▶ What to produce
Look down the entries below and report how many lines hold the string "eexists"; write nothing else.

▬▬▬▬▬▬

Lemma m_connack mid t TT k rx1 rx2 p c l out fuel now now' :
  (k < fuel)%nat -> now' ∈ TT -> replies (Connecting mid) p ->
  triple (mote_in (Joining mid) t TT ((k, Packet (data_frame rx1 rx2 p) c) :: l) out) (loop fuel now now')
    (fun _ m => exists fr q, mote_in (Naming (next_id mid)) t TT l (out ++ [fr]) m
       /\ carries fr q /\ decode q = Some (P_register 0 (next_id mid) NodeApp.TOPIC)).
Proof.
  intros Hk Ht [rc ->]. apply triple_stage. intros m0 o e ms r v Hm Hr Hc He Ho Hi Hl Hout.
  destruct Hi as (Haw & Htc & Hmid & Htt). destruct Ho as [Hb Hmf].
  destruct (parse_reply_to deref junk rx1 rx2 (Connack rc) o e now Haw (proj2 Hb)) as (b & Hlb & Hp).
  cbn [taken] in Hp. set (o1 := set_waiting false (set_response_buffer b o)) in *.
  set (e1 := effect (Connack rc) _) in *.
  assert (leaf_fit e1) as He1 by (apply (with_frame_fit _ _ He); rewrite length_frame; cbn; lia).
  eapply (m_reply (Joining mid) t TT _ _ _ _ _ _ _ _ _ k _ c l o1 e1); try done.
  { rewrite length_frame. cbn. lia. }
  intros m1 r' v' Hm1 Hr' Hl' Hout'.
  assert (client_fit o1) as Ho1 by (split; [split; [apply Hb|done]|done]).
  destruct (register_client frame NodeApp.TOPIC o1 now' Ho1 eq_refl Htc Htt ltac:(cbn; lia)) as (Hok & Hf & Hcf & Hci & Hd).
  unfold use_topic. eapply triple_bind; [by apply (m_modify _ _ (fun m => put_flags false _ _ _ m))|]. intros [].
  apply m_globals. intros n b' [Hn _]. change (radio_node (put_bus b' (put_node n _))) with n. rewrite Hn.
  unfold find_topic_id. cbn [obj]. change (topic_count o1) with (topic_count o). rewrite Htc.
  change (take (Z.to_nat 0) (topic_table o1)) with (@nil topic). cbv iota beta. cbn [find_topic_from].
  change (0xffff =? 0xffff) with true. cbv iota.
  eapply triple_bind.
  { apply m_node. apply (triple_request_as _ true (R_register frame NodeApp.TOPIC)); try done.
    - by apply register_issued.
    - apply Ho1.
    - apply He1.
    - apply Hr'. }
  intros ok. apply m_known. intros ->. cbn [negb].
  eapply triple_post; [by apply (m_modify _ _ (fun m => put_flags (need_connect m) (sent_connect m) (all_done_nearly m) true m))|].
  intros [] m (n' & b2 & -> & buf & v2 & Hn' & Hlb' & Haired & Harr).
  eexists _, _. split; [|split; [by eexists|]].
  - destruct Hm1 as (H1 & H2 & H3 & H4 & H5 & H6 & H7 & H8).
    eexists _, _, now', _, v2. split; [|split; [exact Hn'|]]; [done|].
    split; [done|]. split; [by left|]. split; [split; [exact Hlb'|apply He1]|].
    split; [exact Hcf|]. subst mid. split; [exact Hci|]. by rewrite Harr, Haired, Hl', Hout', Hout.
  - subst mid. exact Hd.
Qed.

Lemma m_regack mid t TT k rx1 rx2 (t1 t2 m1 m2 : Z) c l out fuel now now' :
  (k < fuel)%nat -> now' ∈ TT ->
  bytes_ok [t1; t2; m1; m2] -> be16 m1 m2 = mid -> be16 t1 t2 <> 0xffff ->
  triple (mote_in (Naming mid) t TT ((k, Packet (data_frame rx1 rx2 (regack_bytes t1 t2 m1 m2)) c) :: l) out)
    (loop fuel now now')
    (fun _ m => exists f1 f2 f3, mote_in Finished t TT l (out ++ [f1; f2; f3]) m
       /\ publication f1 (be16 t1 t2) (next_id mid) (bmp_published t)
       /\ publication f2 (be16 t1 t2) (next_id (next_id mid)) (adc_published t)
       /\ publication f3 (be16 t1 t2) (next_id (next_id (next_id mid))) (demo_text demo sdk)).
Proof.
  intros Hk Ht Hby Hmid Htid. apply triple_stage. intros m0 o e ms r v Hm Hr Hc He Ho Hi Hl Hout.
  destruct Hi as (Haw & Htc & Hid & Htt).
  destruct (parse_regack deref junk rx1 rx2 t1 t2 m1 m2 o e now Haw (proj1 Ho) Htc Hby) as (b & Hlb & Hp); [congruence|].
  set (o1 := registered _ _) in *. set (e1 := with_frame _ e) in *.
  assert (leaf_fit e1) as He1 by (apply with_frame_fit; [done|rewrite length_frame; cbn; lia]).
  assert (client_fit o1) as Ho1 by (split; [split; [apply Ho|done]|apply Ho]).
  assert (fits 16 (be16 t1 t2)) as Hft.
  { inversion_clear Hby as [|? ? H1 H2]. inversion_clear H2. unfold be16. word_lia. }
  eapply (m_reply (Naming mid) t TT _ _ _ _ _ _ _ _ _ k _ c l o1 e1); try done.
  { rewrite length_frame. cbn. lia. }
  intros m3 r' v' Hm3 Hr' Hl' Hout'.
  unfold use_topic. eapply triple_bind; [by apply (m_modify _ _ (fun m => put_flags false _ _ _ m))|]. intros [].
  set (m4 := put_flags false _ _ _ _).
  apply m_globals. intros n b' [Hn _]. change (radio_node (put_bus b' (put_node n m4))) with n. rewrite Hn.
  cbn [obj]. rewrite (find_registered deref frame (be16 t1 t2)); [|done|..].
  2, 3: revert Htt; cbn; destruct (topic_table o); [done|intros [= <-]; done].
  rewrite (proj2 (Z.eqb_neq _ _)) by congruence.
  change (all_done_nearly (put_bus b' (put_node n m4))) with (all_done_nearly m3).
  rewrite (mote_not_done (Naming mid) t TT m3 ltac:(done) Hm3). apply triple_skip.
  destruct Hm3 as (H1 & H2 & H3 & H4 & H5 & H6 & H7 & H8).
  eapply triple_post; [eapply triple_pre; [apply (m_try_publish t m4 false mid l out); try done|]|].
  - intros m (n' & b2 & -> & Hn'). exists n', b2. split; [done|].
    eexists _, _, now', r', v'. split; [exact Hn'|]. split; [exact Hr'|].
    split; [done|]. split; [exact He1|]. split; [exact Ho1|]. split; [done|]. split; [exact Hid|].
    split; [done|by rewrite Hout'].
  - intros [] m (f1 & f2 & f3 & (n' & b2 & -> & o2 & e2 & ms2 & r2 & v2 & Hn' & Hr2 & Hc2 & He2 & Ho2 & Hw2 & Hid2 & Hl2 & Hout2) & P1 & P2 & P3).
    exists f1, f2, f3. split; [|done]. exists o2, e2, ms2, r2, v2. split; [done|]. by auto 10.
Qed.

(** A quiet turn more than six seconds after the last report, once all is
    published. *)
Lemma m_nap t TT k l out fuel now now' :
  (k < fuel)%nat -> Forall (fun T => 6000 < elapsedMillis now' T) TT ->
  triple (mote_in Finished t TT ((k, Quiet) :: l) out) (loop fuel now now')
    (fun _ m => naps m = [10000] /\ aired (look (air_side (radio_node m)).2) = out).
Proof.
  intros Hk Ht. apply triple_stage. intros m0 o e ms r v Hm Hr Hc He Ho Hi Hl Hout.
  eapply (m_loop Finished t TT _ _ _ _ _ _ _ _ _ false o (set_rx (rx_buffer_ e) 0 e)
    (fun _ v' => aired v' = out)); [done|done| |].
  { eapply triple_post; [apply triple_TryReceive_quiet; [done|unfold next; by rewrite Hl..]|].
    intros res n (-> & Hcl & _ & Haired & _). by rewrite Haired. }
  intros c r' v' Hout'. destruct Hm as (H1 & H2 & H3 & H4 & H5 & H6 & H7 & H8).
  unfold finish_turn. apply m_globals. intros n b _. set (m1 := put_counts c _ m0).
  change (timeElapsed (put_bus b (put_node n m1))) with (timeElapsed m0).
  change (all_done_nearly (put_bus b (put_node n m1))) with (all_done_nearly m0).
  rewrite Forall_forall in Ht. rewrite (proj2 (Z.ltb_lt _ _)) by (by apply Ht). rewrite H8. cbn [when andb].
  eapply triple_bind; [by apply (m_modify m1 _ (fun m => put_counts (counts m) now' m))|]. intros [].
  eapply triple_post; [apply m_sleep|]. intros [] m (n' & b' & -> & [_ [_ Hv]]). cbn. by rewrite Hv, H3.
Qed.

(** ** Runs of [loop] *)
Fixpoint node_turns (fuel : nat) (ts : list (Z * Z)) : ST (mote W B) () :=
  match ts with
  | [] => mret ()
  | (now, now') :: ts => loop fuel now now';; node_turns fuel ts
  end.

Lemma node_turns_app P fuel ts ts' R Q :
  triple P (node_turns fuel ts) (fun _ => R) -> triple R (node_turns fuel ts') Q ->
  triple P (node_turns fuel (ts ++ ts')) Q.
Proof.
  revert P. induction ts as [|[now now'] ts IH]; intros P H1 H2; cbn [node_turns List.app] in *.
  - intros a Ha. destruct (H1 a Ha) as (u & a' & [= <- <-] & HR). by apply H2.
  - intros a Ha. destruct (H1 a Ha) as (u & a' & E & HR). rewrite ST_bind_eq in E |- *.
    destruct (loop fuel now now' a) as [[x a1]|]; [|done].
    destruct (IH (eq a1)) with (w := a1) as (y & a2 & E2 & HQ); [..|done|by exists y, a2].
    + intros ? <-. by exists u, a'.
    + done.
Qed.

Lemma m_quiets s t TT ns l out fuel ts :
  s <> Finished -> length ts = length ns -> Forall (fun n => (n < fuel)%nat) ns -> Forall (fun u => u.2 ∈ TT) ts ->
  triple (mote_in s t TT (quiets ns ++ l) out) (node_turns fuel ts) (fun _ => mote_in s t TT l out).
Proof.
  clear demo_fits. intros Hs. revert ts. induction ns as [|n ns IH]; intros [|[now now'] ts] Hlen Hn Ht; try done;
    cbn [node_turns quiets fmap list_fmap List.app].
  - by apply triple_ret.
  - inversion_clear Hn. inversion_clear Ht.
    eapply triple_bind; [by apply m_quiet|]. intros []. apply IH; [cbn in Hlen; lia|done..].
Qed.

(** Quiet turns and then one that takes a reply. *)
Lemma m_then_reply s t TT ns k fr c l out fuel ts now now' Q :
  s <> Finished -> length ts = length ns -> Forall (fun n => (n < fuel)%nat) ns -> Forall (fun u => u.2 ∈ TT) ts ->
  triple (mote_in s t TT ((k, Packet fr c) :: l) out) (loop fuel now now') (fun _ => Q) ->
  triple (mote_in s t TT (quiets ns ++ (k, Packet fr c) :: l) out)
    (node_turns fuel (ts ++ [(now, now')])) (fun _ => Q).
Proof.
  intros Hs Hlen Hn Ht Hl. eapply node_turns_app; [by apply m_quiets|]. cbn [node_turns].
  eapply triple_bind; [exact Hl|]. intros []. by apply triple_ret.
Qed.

▬▬▬▬▬▬

▶ Solution below
3